▶ [Instructions to follow] Scan the records beneath this line for the line holding "- by destruct (sf_unlocked _ _ Hm)." and the line holding "Proof. solve_decision. Defined.", then transcribe exactly those two and all lines between.
Material provided: Begin
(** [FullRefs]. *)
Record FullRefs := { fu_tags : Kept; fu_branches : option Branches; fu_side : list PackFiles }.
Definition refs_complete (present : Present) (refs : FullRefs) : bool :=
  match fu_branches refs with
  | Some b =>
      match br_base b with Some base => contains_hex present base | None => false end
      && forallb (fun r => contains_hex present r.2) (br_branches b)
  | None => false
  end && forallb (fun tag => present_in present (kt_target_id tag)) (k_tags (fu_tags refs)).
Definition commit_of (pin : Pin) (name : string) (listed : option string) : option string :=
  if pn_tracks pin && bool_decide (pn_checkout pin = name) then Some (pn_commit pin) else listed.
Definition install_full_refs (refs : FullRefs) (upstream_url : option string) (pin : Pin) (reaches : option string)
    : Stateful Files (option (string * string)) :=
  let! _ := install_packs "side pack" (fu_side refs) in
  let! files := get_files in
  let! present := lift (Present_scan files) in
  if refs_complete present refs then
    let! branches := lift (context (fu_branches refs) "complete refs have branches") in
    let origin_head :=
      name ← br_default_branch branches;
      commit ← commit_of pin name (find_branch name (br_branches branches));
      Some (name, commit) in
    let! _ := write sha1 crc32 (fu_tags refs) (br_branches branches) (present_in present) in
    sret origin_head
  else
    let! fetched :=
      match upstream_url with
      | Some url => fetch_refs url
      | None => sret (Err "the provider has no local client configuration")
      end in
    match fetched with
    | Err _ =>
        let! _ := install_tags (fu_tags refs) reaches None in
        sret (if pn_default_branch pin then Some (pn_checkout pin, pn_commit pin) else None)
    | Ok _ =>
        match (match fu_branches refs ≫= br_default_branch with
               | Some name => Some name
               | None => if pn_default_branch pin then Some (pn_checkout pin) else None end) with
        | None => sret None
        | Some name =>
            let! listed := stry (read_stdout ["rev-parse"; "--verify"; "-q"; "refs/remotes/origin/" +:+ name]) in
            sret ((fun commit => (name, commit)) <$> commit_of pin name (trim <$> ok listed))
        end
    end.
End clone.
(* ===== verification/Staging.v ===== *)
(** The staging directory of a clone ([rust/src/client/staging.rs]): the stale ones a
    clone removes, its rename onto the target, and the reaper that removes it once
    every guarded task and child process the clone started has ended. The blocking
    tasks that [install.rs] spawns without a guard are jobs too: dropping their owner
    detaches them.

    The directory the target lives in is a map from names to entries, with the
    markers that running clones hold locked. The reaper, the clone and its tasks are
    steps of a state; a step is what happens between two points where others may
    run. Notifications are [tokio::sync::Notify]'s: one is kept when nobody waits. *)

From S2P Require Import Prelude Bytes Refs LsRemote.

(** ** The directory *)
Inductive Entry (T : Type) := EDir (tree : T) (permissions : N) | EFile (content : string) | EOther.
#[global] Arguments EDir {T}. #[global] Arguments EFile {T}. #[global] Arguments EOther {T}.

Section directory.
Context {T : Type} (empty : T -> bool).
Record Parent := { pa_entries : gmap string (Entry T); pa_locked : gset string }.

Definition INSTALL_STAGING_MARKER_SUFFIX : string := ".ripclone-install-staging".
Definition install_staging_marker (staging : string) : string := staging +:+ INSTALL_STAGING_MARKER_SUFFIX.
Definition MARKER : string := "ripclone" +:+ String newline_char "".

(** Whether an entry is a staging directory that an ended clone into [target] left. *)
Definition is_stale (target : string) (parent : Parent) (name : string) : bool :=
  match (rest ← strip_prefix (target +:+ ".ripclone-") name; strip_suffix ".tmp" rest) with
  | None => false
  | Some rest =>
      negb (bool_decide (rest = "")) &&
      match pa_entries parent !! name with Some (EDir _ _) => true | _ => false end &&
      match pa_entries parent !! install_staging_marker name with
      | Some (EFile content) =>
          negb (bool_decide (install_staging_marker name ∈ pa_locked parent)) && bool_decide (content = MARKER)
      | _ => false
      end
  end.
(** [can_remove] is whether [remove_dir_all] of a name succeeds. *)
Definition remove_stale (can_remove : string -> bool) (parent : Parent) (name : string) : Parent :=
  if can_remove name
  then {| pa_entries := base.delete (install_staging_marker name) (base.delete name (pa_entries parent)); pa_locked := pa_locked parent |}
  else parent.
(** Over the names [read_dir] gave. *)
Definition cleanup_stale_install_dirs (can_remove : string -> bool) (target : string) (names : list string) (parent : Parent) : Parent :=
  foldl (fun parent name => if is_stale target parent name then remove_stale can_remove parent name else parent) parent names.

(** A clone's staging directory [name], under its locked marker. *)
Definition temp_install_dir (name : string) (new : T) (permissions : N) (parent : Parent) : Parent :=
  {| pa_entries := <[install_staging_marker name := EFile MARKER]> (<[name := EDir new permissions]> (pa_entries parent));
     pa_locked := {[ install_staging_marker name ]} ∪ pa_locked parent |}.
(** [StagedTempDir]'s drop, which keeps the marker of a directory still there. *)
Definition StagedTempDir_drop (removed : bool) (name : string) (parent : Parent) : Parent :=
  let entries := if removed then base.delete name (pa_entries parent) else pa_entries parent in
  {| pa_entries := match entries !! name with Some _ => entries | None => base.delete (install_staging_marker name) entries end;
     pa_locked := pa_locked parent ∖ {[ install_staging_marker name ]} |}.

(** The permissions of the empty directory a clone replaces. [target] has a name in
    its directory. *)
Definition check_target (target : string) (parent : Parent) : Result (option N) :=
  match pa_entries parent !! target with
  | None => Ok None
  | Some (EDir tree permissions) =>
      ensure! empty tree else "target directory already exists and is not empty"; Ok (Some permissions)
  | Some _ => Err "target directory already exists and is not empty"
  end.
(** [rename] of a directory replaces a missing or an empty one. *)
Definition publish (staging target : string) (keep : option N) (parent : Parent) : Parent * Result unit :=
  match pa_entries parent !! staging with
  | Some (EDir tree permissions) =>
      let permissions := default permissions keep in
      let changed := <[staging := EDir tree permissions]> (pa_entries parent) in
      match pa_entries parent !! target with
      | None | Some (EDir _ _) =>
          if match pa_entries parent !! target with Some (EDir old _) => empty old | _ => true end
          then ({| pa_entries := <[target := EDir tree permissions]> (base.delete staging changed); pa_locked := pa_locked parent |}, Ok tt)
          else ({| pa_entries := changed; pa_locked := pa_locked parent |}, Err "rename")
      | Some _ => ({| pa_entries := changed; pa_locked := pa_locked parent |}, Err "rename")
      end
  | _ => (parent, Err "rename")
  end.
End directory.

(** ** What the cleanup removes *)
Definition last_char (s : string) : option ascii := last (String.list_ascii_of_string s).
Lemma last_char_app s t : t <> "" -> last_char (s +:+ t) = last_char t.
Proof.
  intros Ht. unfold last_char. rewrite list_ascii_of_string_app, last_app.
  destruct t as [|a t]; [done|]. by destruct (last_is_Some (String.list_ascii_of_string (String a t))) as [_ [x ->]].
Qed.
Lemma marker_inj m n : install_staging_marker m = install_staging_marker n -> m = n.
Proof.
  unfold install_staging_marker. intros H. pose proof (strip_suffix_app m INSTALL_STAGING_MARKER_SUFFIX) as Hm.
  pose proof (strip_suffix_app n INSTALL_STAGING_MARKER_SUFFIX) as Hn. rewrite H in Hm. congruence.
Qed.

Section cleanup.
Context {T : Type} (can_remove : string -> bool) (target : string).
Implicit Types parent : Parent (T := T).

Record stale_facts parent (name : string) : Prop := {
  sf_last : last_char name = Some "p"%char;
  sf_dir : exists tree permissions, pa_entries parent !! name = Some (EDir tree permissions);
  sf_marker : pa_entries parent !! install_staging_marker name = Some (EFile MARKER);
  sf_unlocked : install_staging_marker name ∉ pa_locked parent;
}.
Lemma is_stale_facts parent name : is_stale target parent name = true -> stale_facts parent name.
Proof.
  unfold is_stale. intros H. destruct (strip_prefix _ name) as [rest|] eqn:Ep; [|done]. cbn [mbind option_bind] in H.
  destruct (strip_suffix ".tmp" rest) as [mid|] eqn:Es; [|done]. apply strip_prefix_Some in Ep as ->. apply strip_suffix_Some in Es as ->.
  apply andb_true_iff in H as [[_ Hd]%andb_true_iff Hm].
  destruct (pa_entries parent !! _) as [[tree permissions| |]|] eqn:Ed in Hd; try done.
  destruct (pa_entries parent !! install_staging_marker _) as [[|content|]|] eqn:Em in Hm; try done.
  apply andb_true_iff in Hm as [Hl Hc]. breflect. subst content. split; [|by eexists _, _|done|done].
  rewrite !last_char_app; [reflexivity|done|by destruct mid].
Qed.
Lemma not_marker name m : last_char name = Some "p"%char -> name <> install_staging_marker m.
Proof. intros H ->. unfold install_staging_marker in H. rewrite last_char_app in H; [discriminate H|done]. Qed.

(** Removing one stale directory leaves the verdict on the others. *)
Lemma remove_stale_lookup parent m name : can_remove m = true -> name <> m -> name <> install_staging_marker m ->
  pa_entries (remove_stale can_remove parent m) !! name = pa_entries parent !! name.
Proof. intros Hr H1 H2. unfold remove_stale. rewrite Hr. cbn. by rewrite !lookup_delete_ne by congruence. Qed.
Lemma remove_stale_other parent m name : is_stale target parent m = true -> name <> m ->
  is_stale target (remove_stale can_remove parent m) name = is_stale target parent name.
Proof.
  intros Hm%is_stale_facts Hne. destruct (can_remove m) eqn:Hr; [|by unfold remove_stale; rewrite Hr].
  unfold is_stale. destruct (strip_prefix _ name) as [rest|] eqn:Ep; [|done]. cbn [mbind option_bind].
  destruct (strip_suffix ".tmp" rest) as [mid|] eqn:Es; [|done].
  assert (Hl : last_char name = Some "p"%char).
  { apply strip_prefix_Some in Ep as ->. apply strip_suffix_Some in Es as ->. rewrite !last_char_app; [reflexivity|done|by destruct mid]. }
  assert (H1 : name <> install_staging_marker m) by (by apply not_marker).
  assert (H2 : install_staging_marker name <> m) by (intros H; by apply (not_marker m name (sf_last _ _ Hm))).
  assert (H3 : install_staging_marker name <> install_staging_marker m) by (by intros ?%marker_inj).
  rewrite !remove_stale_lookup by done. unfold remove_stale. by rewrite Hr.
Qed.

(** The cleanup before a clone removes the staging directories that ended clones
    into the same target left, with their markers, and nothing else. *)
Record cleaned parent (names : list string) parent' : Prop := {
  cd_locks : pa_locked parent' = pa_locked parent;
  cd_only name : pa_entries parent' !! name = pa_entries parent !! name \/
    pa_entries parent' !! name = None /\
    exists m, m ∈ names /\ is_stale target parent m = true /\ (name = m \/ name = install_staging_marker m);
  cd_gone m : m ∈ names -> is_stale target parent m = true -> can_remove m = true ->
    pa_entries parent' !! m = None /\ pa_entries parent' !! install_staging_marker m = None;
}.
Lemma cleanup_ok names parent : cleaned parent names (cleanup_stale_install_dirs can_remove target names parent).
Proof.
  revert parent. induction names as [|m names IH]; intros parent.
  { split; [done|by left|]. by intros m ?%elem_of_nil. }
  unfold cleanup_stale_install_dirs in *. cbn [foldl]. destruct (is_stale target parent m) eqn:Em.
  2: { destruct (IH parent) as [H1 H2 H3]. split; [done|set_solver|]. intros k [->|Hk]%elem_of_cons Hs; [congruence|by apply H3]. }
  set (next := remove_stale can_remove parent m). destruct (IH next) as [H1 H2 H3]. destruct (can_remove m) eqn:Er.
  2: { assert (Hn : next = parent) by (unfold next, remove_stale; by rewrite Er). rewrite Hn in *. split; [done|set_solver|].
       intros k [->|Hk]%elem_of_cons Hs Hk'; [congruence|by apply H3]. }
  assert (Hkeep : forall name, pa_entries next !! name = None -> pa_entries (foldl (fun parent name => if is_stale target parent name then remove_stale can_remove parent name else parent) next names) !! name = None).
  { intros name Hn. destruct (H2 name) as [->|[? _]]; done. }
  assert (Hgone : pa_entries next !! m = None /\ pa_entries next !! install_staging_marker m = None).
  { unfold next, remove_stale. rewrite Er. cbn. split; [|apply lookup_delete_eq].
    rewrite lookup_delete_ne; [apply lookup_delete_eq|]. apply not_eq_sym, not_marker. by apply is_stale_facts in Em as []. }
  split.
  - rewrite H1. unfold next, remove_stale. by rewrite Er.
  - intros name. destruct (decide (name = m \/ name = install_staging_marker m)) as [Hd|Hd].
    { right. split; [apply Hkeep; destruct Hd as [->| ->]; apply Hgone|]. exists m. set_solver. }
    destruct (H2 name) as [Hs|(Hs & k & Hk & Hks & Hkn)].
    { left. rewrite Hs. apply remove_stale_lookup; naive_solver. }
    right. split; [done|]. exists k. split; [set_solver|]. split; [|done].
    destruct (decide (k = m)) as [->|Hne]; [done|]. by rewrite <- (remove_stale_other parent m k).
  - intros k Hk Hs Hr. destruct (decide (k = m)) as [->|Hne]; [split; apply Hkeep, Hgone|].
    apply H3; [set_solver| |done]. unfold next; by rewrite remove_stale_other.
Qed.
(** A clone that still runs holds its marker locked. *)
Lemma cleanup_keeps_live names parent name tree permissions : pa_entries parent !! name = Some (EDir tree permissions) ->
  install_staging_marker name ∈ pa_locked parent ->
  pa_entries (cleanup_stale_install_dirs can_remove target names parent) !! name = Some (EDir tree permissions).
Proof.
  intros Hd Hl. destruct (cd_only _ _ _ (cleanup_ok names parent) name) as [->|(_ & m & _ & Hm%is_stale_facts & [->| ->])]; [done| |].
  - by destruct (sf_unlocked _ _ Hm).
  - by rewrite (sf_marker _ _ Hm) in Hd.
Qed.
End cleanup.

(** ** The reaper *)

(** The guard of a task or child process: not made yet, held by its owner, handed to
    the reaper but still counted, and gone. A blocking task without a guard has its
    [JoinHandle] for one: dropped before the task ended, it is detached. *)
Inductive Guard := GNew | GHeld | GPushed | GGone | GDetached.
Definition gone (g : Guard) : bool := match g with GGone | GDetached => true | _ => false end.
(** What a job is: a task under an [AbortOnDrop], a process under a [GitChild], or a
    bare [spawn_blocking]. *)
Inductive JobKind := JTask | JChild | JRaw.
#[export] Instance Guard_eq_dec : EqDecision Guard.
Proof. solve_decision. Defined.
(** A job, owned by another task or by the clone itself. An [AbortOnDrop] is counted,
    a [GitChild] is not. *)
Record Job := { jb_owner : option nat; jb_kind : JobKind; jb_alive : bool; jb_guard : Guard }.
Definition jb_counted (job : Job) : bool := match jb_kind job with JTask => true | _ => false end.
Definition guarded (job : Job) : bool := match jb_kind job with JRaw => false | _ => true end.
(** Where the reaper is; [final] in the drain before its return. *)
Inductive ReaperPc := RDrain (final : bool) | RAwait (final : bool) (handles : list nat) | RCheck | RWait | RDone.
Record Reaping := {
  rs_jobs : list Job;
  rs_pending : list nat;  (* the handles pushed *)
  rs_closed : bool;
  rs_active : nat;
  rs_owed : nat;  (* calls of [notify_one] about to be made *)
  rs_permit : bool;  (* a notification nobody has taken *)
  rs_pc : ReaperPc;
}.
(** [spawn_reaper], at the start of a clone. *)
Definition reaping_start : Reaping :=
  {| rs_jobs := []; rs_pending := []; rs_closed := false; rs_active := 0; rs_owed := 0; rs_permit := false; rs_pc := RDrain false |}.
Material provided: End
▶ [Exercise solution]
  - by destruct (sf_unlocked _ _ Hm).
  - by rewrite (sf_marker _ _ Hm) in Hd.
Qed.
End cleanup.

(** ** The reaper *)

(** The guard of a task or child process: not made yet, held by its owner, handed to
    the reaper but still counted, and gone. A blocking task without a guard has its
    [JoinHandle] for one: dropped before the task ended, it is detached. *)
Inductive Guard := GNew | GHeld | GPushed | GGone | GDetached.
Definition gone (g : Guard) : bool := match g with GGone | GDetached => true | _ => false end.
(** What a job is: a task under an [AbortOnDrop], a process under a [GitChild], or a
    bare [spawn_blocking]. *)
Inductive JobKind := JTask | JChild | JRaw.
#[export] Instance Guard_eq_dec : EqDecision Guard.
Proof. solve_decision. Defined.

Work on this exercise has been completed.